# WHAT TO WORK ON
Below are the entries to work from; restate word for word the portion that opens with the line containing "Definition next_access (s" and closes with the line containing "Definition touches_memory (e", keeping both.

# THE RECORDS

(* ===== verification/RtosAccesses.v ===== *)
(** * The RTOS layer as programs of accesses

    The accesses of a program of [MutexSystem] in the state of the RTOS layer, and
    the checks every call begins with as one local step. *)
From S2P Require Import Prelude Scheduler SchedulerSvc SchedulerApi MutexSystem Rtos Kernel.

Section accesses.
Context `{Environment} `{Trap} `{RtosEnv} (core : Z).

(** The word at [a], whose futex is [f]. *)
Definition word_accesses (a f : Z) : Accesses rtos := {|
  acc_read := load a;
  acc_cas := cas a;
  acc_add d := fetch_map a (λ v, u32 (v + d));
  acc_wait e d := futex_wait core f e d;
  acc_wake := futex_wake core f false
|}.

Definition checked (allowed : bool) (timeout id m : Z) : OM Z :=
  status <- osKernelContextIsValid core allowed timeout ;;
  if negb (status =? osOK) then ret status else osIsResourceValid id m.

Lemma validated_checked {A} allowed timeout id m (error : Z → A) (k : OM A) o :
  validated core allowed timeout id m error k o =
  (status <- checked allowed timeout id m ;; if negb (status =? osOK) then ret (error status) else k) o.
Proof.
  unfold validated, checked. rewrite bind_assoc. apply bind_ext. intros status o1 _.
  destruct (status =? osOK) eqn:E; cbn [negb]; [done|]. unfold bind, ret. by rewrite E.
Qed.
End accesses.
(* ===== verification/MutexClaims.v ===== *)
(** * Many threads and one RTOS mutex

    The programs of [MutexPrograms] in the system of [MutexSystem], as
    [ThreadsSystem] has those of the C11 mutex. *)
From S2P Require Import Prelude Scheduler SchedulerSvc SchedulerApi SchedulerInv SchedulerSafe SchedulerWake SchedulerHandlers SchedulerSwitch SchedulerSystem SchedulerCheck SchedulerSample WakeLaws MutexFrame MutexSystem MutexSample Rtos Kernel Semaphore EventFlags Thread Mutex MutexLaws RtosAccesses MutexPrograms RtosSample.

Section claims.
Context `{EnvironmentLaws} `{Trap} `{RtosEnv}.

(** The calls that take the mutex [id], and the one that gives it back. *)
Definition mutex_acquires (id t : Z) (p : prog (OM Z) Z) : Prop := ∃ core fuel timeout, p = acquire_prog core id t fuel timeout.
Definition mutex_releases (id t : Z) (p : prog (OM Z) Z) : Prop := ∃ core, p = release_prog core id t.

Lemma mutex_flags_track bits :
  has (mutex_futex_flags bits) SCHEDULER_FUTEX_OWNER_TRACKING = true ∧
  has (mutex_futex_flags bits) SCHEDULER_FUTEX_CONTENTION_TRACKING = true.
Proof. unfold mutex_futex_flags. by destruct (has bits osMutexPrioInherit). Qed.

(** C4: Any number of threads on any number of cores that acquire and release an
    RTOS mutex, their accesses interleaved in any order with each other and with
    service calls, context switches, ticks and deferred wakes: a thread inside is
    the one the word names, no two threads are inside, and while a thread waits the
    word names an owner and says that it is contended.  The programs that
    interleave are the code's: run alone by its task each is the function. *)
Theorem osMutex_excludes id bits (m0 mm : machine) :
  futex_of id ≠ 0 → Unaware (mutex_value id) (futex_of id) (mutex_futex_flags bits) →
  machine_start (mutex_value id) (futex_of id) (mutex_futex_flags bits) m0 →
  machine_reaches (mutex_value id) (futex_of id) granted (mutex_acquires id) (mutex_releases id) m0 mm →
  (∀ core t fuel timeout o, scheduler_task core (o_sched o) = Done t (o_sched o) →
     let alone p := @run _ _ (mutex_accesses core id) p o in
     alone (acquire_prog core id t fuel timeout) = osMutexAcquire core fuel id timeout o ∧
     alone (release_prog core id t) = osMutexRelease core id o) ∧
  (∀ t, mc_phase mm t = Inside → ∃ v, word_at (mc_sched mm) !! mutex_value id = Some v ∧ owner_of v = t) ∧
  (∀ t u, mc_phase mm t = Inside → mc_phase mm u = Inside → t = u) ∧
  (∀ l, queue (mc_sched mm) (waiters (futex_of id)) = Some l → l ≠ [] →
     ∃ v, word_at (mc_sched mm) !! mutex_value id = Some v ∧ Z.testbit v 0 = true ∧ owner_of v ≠ 0).
Proof.
  intros Hf Hun Hm Hr. split; [intros; split; [by apply run_acquire|by apply mutex_run_release]|].
  destruct (mutex_flags_track bits) as [Ho Hc]. revert Hm Hr. apply machine_excludes; [done..| |].
  - intros t p _ (core & fuel & timeout & ->). apply safe_acquire.
  - intros t p _ (core & ->). apply mutex_safe_release.
Qed.

End claims.

(** ** Two cores that contend, for the mutex at 6000 *)
#[local] Existing Instances sample_env sample_trap sample_env_laws sample_undisturbed.

Definition rtos_contenders : machine :=
  Machine (two_cores 6068 6040 (mutex_futex_flags 0)) (λ _, Outside (L := OM Z) (R := Z)).

Lemma rtos_contenders_start : machine_start 6068 6040 (mutex_futex_flags 0) rtos_contenders.
Proof.
  split; [apply checked_quiescent; vm_compute; reflexivity|done| |done|done].
  intros g fx. cbn. intros [? <-]%lookup_singleton_Some _. done.
Qed.

Notation rtos_parked := (parked_behind 6068 6040 (mutex_futex_flags 0)).
Notation rtos_reaches := (machine_reaches 6068 6040 granted (mutex_acquires 6000) (mutex_releases 6000) rtos_contenders).

Lemma rtos_parks : run_event (ServiceCall 1 2000 SvcWait) (taken 6068 6040 (mutex_futex_flags 0)) = Done tt rtos_parked.
Proof. vm_compute. reflexivity. Qed.

Lemma rtos_may_park : admissible (taken 6068 6040 (mutex_futex_flags 0)) (ServiceCall 1 2000 SvcWait).
Proof.
  exists (Frame 6040 0x5000 SCHEDULER_WAIT_FOREVER 0 0 0 0 0). split; [done|]. split; [done|].
  exists (Futex 6068 [] (mutex_futex_flags 0) SCHEDULER_FUTEX_MARKER), 0x5000. split; [|done]. by split.
Qed.

Lemma rtos_contended_run : ∃ ph, rtos_reaches (Machine rtos_parked ph) ∧ ph 0x5000 = Inside.
Proof.
  eassert (rtos_reaches _) as R by apply reaches_start. unfold rtos_contenders at 2 in R.
  machine_goes R ltac:(eapply starts_lock with (t := 0x5000); [done|done|by exists 0, 1%nat, SCHEDULER_WAIT_FOREVER]).
  machine_goes R ltac:(task_goes 0 ltac:(apply access_local with (z := osOK))).
  machine_goes R ltac:(task_goes 0 ltac:(by apply access_read)).
  machine_goes R ltac:(task_goes 0 ltac:(apply access_local with (z := 0))).
  machine_goes R ltac:(task_goes 0 ltac:(by apply access_cas_done)).
  machine_goes R ltac:(by eapply lock_ends with (t := 0x5000) (r := osOK)).
  machine_goes R ltac:(eapply starts_lock with (t := 0x5200); [done|done|by exists 1, 1%nat, SCHEDULER_WAIT_FOREVER]).
  machine_goes R ltac:(task_goes 1 ltac:(apply access_local with (z := osOK))).
  machine_goes R ltac:(task_goes 1 ltac:(by apply access_read)).
  machine_goes R ltac:(task_goes 1 ltac:(apply access_local with (z := 0))).
  machine_goes R ltac:(task_goes 1 ltac:(by apply access_cas_failed with (w := 0x5000))).
  machine_goes R ltac:(task_goes 1 ltac:(eapply access_wait with (z := 0); [..|exact rtos_may_park|exact rtos_parks]; done)).
  eexists. split; [exact R|done].
Qed.

Lemma osMutex_excludes_witness :
  ∃ ph, rtos_reaches (Machine rtos_parked ph) ∧ (∀ u, ph u = Inside → u = 0x5000) ∧
    ∃ v, word_at rtos_parked !! 6068 = Some v ∧ Z.testbit v 0 = true ∧ owner_of v = 0x5000.
Proof.
  destruct rtos_contended_run as (ph & R & Hin). exists ph. split; [exact R|].
  destruct (osMutex_excludes 6000 0 rtos_contenders (Machine rtos_parked ph)) as (_ & Hword & Hone & Hwait);
    [done|apply sample_unaware|apply rtos_contenders_start|exact R|].
  split; [intros u Hu; by apply Hone|].
  destruct (Hwait [0x5200]) as (v & Hv & Hb & _); [vm_compute; reflexivity|done|].
  destruct (Hword _ Hin) as (v' & Hv' & Ho). exists v. split; [exact Hv|]. split; [exact Hb|].
  cbn [mc_sched] in Hv, Hv'. congruence.
Defined.
(** What the two cores' calls owe each other: no unlocked clear; aligned
    variables; of two variables that share a byte, either they are one or
    neither is wider than a word; and the caller's [expected] is its own. *)
Definition aligned (k : call) : Prop := target k mod Z.of_nat (size_of (access_width k)) = 0.
Definition word_sized (k : call) : Prop := access_width k ≠ W8.
Definition one_variable (k k' : call) : Prop :=
  target k = target k' ∨ (word_sized k ∧ word_sized k') ∨ target_bytes k ## target_bytes k'.
Record disciplined (allowed : bool → call → Prop) : Prop := {
  di_locked c k : allowed c k → is_clear k = false;
  di_aligned c k : allowed c k → aligned k;
  di_variable c k k' : allowed c k → allowed (negb c) k' → one_variable k k';
  di_private c k k' : allowed c k → allowed (negb c) k' → expected_bytes k ## footprint k'
}.

(** An aligned access of at most a word stays in one stripe. *)
Lemma word_stripe k b : word_sized k → aligned k → b ∈ target_bytes k → b / 4 = target k / 4.
Proof.
  unfold word_sized, aligned, target_bytes. rewrite elem_of_span. intros Hw Ha Hb.
  destruct (access_width k); cbn in *; try done; Z.div_mod_to_equations; lia.
Qed.

Lemma disciplined_compatible allowed c k k' : disciplined allowed → allowed c k → allowed (negb c) k' →
  lock_idx (target k) = lock_idx (target k') ∨ footprint k ## footprint k'.
Proof.
  intros Hd Hk Hk'. pose proof (di_private _ Hd c k k' Hk Hk') as Hp.
  assert (expected_bytes k' ## footprint k) as Hp'.
  { eapply (di_private _ Hd (negb c)); [done|by rewrite negb_involutive]. }
  destruct (di_variable _ Hd c k k' Hk Hk') as [->|[[Hw Hw']|Hdis]]; [by left| |right].
  - destruct (decide (Exists (λ b, b ∈ target_bytes k') (target_bytes k))) as [(b & Hb & Hb')%Exists_exists|Hn].
    + left. rewrite !lock_idx_div, <-(word_stripe k b), <-(word_stripe k' b); try done; by eapply di_aligned.
    + right. rewrite Exists_exists in Hn. intros b. unfold footprint in *. rewrite !elem_of_app.
      assert (b ∈ target_bytes k → b ∈ target_bytes k' → False) by eauto. set_solver.
  - intros b. unfold footprint in *. rewrite !elem_of_app. set_solver.
Qed.

(** C5: Every operation of pico-atomic.c other than the flag's clear is
    linearizable: whatever the interleaving of the two cores' accesses and of
    the handlers that nest further operations, the calls and returns are those
    of a machine that executes each operation in one step with its reference
    meaning ([outcome]: of the value [__atomic_load_8] answers the low word); and when no operation is in progress the memory is that machine's,
    no lock bit is set and the interrupt masks are as they were. *)
Theorem atomic_operations_linearize allowed m base s :
  disciplined allowed → (∀ c, mask_value (base c)) → reachable allowed (initial m base) s →
  ∃ a, spec_reachable allowed (spec_initial m) a ∧ strace a = trace s ∧
    ((∀ c, frames s c = []) →
       mem s = smem a ∧ (∀ c, sframes a c = []) ∧ (∀ c, primask s c = base c) ∧
       ∀ c i, 0 <= i → Z.testbit (lock_reg s) (bit c i) = false).
Proof.
  intros Hd Hb Hr.
  destruct (sim_reachable allowed base Hb (di_locked _ Hd) (λ c k k', disciplined_compatible allowed c k k' Hd) m s Hr)
    as (a & pts & Ha & Hs).
  exists a. split_and!; [done|apply Hs|]. intros Hidle.
  assert (∀ c, pts c = []) as Hp.
  { intros c. pose proof (co_at _ _ _ _ _ _ _ (sim_core _ _ _ _ _ Hs c)) as H. rewrite Hidle in H. by inversion H. }
  split_and!.
  - destruct (sim_mem _ _ _ _ _ Hs true) as (m' & E1 & E2). rewrite Hp in E1, E2. cbn in *. congruence.
  - intros c. by rewrite (sim_frames _ _ _ _ _ Hs), Hidle.
  - intros c. by rewrite (co_mask _ _ _ _ _ _ _ (sim_core _ _ _ _ _ Hs c)), Hp.
  - intros c i Hi. by rewrite (co_bits _ _ _ _ _ _ _ (sim_core _ _ _ _ _ Hs c)), Hidle.
Qed.

(** The next access of the running operation of a core. *)
Definition next_access (s : machine) (c : bool) : option (call * access) :=
  match frames s c with (k, Act e _) :: _ => Some (k, e) | _ => None end.
Definition touches_memory (e : access) : bool := match e with Load _ _ | Store _ _ _ => true | _ => false end.

(** C19: The locks exclude: when both cores are about to touch memory inside
    operations, the operations use different locks and no byte of one is a
    byte of the other; and a core about to touch memory has interrupts masked
    and its bit set. *)
Theorem atomic_accesses_exclude allowed m base s :
  disciplined allowed → (∀ c, mask_value (base c)) → reachable allowed (initial m base) s →
  (∀ c k e, next_access s c = Some (k, e) → touches_memory e = true →
     primask s c = 1 ∧ Z.testbit (lock_reg s) (bit c (lock_idx (target k))) = true) ∧
  (∀ k e k' e', next_access s false = Some (k, e) → next_access s true = Some (k', e') →
     touches_memory e = true → touches_memory e' = true →
     lock_idx (target k) ≠ lock_idx (target k') ∧ footprint k ## footprint k').
Proof.
  intros Hd Hb Hr.
  destruct (sim_reachable allowed base Hb (di_locked _ Hd) (λ c k k', disciplined_compatible allowed c k k' Hd) m s Hr)
    as (a & pts & _ & Hs).
  assert (∀ c k e, next_access s c = Some (k, e) → touches_memory e = true →
    ∃ q r ptl p fs, frames s c = (k, p) :: fs ∧ pts c = Critical q r :: ptl) as Hcrit.
  { intros c k e He Ht. unfold next_access in He. destruct (frames s c) as [|[k1 p] fs] eqn:Hf; [done|].
    pose proof (co_at _ _ _ _ _ _ _ (sim_core _ _ _ _ _ Hs c)) as Hat. rewrite Hf in Hat.
    apply Forall2_cons_inv_l in Hat as (pt & ptl & Hat & _ & Hp).
    destruct p; [done| |done]. injection He as -> ->.
    inversion Hat; subst; try done.
    - match goal with H : function_of _ _ = _ |- _ => rewrite function_of_locked in H by done; by injection H as <- _ end.
    - destruct n; [done|]. match goal with H : after_clear _ _ _ _ = _ |- _ => by injection H as <- _ end.
    - by eexists _, _, _, _, _. }
  split.
  - intros c k e He Ht. destruct (Hcrit c k e He Ht) as (q & r & ptl & p & fs & Hf & Hp).
    pose proof (sim_core _ _ _ _ _ Hs c) as Hc. rewrite (co_mask _ _ _ _ _ _ _ Hc), Hp. split; [done|].
    rewrite (co_bits _ _ _ _ _ _ _ Hc), Hf, Hp by apply lock_idx_range. by apply bool_decide_eq_true.
  - intros k e k' e' He He' Ht Ht'.
    destruct (Hcrit false k e He Ht) as (q & r & ptl & p & fs & Hf & Hp).
    destruct (Hcrit true k' e' He' Ht') as (q' & r' & ptl' & p' & fs' & Hf' & Hp').
    assert (lock_idx (target k) ≠ lock_idx (target k')) as Hne.
    { eapply (sim_excl _ _ _ _ _ Hs false); cbn; [by rewrite Hf, Hp|by rewrite Hf', Hp']. }
    split; [done|]. destruct (disciplined_compatible allowed false k k' Hd) as [?|?]; try done.
    + pose proof (co_allowed _ _ _ _ _ _ _ (sim_core _ _ _ _ _ Hs false)) as H. rewrite Hf in H. by apply Forall_cons in H as [? _].
    + pose proof (co_allowed _ _ _ _ _ _ _ (sim_core _ _ _ _ _ Hs true)) as H. rewrite Hf' in H. by apply Forall_cons in H as [? _].
Qed.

# RESULT OF THIS TASK
Definition next_access (s : machine) (c : bool) : option (call * access) :=
  match frames s c with (k, Act e _) :: _ => Some (k, e) | _ => None end.
Definition touches_memory (e : access) : bool := match e with Load _ _ | Store _ _ _ => true | _ => false end.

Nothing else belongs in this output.